**Assignment**
In the data that follows, find the line with "2 = Ascii.eqb"; transcribe it, every later line up to the one with "End Resident.", and that line as well, exactly and with no others.

▶

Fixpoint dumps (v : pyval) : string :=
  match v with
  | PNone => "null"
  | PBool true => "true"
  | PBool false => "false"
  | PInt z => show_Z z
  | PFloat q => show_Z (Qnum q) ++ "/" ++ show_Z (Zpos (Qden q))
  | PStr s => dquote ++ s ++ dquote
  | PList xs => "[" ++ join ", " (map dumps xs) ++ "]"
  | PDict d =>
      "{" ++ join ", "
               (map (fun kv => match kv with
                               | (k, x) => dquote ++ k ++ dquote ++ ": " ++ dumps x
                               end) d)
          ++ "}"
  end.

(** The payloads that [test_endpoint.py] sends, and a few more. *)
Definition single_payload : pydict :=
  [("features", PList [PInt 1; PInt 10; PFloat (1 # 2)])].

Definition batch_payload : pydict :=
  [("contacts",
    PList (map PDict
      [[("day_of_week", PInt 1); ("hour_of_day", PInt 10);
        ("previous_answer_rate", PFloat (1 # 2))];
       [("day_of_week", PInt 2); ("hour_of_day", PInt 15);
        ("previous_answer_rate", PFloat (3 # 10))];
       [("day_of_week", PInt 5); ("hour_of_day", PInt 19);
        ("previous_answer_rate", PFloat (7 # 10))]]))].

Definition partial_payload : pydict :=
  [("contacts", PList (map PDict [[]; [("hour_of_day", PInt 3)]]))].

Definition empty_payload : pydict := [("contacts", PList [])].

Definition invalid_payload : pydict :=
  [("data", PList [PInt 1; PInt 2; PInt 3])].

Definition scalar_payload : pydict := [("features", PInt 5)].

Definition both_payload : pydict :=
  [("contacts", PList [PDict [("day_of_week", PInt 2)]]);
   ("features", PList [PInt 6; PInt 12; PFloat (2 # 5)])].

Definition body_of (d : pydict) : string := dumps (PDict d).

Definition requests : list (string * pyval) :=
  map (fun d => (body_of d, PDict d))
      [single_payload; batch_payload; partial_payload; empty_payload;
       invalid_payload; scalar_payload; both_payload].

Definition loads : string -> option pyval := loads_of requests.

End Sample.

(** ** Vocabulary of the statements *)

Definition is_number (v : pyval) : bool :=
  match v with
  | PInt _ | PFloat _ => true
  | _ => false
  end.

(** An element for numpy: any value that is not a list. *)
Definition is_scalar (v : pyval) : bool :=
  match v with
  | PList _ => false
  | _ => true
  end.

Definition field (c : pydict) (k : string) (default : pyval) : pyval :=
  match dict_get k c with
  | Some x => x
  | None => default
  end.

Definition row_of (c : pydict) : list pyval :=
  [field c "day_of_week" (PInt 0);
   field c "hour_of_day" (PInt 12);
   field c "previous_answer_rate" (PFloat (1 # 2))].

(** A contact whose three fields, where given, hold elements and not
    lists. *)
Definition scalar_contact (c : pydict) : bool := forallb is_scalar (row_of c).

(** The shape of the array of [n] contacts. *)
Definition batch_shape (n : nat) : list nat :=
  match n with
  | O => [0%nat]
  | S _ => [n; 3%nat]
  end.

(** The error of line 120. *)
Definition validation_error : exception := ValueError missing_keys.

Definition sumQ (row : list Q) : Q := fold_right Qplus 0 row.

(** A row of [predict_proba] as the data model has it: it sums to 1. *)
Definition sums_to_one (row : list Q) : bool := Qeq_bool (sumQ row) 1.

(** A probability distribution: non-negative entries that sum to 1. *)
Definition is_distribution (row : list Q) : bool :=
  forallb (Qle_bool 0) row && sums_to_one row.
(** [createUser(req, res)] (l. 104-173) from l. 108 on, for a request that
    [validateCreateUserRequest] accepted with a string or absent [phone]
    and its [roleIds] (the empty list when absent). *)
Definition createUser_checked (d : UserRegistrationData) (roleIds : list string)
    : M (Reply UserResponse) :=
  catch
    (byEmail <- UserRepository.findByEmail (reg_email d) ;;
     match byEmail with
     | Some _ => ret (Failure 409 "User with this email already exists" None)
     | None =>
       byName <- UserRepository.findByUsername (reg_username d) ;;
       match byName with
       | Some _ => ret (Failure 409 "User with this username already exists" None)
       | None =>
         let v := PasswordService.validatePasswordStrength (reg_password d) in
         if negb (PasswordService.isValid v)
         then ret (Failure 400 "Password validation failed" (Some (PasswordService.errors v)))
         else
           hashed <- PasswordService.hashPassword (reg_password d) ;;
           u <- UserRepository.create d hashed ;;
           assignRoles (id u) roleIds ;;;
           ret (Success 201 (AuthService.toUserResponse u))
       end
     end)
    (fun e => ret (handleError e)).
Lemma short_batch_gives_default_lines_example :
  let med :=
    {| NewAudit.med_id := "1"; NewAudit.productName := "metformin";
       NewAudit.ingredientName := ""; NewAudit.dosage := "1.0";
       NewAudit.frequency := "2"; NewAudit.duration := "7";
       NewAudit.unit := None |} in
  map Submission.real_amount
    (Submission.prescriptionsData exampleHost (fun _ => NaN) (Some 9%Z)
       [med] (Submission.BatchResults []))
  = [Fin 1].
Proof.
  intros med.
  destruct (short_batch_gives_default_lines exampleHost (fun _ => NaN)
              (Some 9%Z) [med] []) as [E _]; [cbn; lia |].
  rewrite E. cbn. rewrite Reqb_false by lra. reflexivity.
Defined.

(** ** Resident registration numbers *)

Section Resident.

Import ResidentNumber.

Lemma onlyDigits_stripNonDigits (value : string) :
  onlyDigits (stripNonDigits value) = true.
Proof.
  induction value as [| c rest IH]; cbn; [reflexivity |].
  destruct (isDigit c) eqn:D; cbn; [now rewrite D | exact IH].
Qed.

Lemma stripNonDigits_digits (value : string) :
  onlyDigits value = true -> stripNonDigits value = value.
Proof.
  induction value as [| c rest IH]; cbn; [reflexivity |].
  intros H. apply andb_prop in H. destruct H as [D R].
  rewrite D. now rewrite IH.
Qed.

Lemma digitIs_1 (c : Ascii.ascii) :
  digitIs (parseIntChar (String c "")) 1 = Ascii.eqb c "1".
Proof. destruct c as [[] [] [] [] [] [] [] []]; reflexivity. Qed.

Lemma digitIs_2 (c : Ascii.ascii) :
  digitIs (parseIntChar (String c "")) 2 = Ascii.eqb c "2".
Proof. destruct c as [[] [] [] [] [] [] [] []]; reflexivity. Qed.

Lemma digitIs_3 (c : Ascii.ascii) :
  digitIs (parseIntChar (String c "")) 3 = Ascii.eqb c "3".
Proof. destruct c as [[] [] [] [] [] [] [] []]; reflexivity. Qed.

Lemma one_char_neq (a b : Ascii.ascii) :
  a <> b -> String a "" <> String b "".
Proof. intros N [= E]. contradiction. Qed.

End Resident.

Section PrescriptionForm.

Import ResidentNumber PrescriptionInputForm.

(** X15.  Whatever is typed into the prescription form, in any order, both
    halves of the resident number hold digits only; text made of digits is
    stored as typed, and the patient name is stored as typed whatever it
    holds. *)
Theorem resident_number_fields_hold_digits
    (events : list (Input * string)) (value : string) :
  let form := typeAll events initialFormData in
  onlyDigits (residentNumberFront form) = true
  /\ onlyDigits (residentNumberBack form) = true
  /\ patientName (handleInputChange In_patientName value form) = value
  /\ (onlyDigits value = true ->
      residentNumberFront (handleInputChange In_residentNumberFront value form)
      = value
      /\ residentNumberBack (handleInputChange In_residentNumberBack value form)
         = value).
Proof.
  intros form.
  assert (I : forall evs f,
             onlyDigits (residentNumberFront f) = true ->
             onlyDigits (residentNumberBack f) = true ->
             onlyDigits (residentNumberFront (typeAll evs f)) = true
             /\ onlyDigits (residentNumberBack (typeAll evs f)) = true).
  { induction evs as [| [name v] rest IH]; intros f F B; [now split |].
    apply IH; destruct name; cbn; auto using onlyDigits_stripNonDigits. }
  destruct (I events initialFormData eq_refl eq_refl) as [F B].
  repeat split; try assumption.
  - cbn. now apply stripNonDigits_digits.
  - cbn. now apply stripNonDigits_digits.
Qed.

◀

**Answer to the exercise**
  digitIs (parseIntChar (String c "")) 2 = Ascii.eqb c "2".
Proof. destruct c as [[] [] [] [] [] [] [] []]; reflexivity. Qed.

Lemma digitIs_3 (c : Ascii.ascii) :
  digitIs (parseIntChar (String c "")) 3 = Ascii.eqb c "3".
Proof. destruct c as [[] [] [] [] [] [] [] []]; reflexivity. Qed.

Lemma one_char_neq (a b : Ascii.ascii) :
  a <> b -> String a "" <> String b "".
Proof. intros N [= E]. contradiction. Qed.

End Resident.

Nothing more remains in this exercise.